Last fall, Fannie Mae announced that, moving forward, all of its CAS credit risk transfer deals will be issued using a REMIC structure, the goal being to make the program attractive to a wider range of investors.
“We were delighted to see that our second transaction of the year was met with high demand from a deep base of investors, including several first-time participants,” says Laurel Davis, vice president of credit risk transfer, Fannie Mae, in a statement. “Since the beginning of the year, we have seen a substantial number of new investors participate in the CAS program. We expect to return to the market with our next deal, CAS 2019-R03, another low-LTV transaction, at the end of March.”

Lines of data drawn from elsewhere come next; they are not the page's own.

Definition is_optimistic (s : PoolState) (pubkey : Pubkey) : bool :=
  match pl_binding s !! pubkey with
  | None => false
  | Some id =>
      match pl_pools s !! id with
      | None => false
      | Some p => bool_decide (is_Some (po_promotion p)) && negb (has_report p pubkey)
      end
  end.

Definition pool_records (s : PoolState) : list (u32 * CollateralId * U256 * bool) :=
  (λ '(id, p), (po_index p, id, available s id, bool_decide (is_Some (po_promotion p)))) <$>
    hash_iter (pl_pools s).

Definition key_records (s : PoolState) : list (Pubkey * u32 * bool) :=
  hash_values (pl_pools s) ≫= λ p, (λ k, (k, po_index p, has_report p k)) <$> po_members p.

Definition replay (s : PoolState) : list OperatorMessage :=
  omap (λ id, MMembership <$> membership s id) (hash_keys (pl_pools s)) ++
  omap (λ '(id, p), (λ '(wei, ts), MCollateral (mkBuilderCollateral ts 0 id wei
      (Some (pl_local_group s)))) <$> po_collateral p !! pl_local_group s)
    (hash_iter (pl_pools s)) ++
  omap (λ p, MPromotion <$> po_promotion p) (hash_values (pl_pools s)) ++
  (hash_values (pl_pools s) ≫= λ p, MDemotion <$> hash_values (po_reports p)).

(** ** The operator task

    [pubsub.rs]: a message of this relay is applied under the local group, one
    of a peer under the group it names or the peer is configured with. The
    derived view is rewritten when the state changed and pool state gates
    admission. Sending and forwarding are left out. *)
Definition apply_message (group : OperatorGroup) (m : OperatorMessage) (s : PoolState)
    : Result bool PoolError * PoolState :=
  match m with
  | MPayload _ _ => (Ok true, s)
  | MDemotion d => apply_demotion d s
  | MPromotion p => apply_promotion p s
  | MCollateral c => apply_collateral group c s
  | MMembership m => apply_membership m s
  end.

(** The group of a peer's collateral message; [None] rejects the message. *)
Definition resolve_group (configured : option OperatorGroup) (m : OperatorMessage)
    : option OperatorGroup :=
  match m with
  | MCollateral c =>
      match bc_operator_group c, configured with
      | Some msg_group, Some cfg => if bool_decide (msg_group = cfg) then Some msg_group else None
      | Some msg_group, None => Some msg_group
      | None, Some cfg => Some cfg
      | None, None => None
      end
  | _ => Some []
  end.

Definition changed (r : Result bool PoolError) : bool :=
  match r with
  | Ok b => b
  | Err EmptyPoolId => true
  | Err _ => false
  end.
End pools.

Section operator.
Context `{HO : HashOrder} `{BP : BlsPoints}.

The reference pool for CAS Series 2019-R02 will include one group of loans comprised of collateral with loan-to-value ratios of 60.01% to 80.00% acquired from May through September 2018. The loans included in this transaction are fixed-rate, generally 30-year term, fully amortizing mortgages and were underwritten using rigorous credit standards and enhanced risk controls.
Fannie Mae will retain a portion of the 1M-1, 1M-2, and 1B-1 tranches in order to align its interests with investors throughout the life of the deal.
The company will retain the full 1B-2H tranche.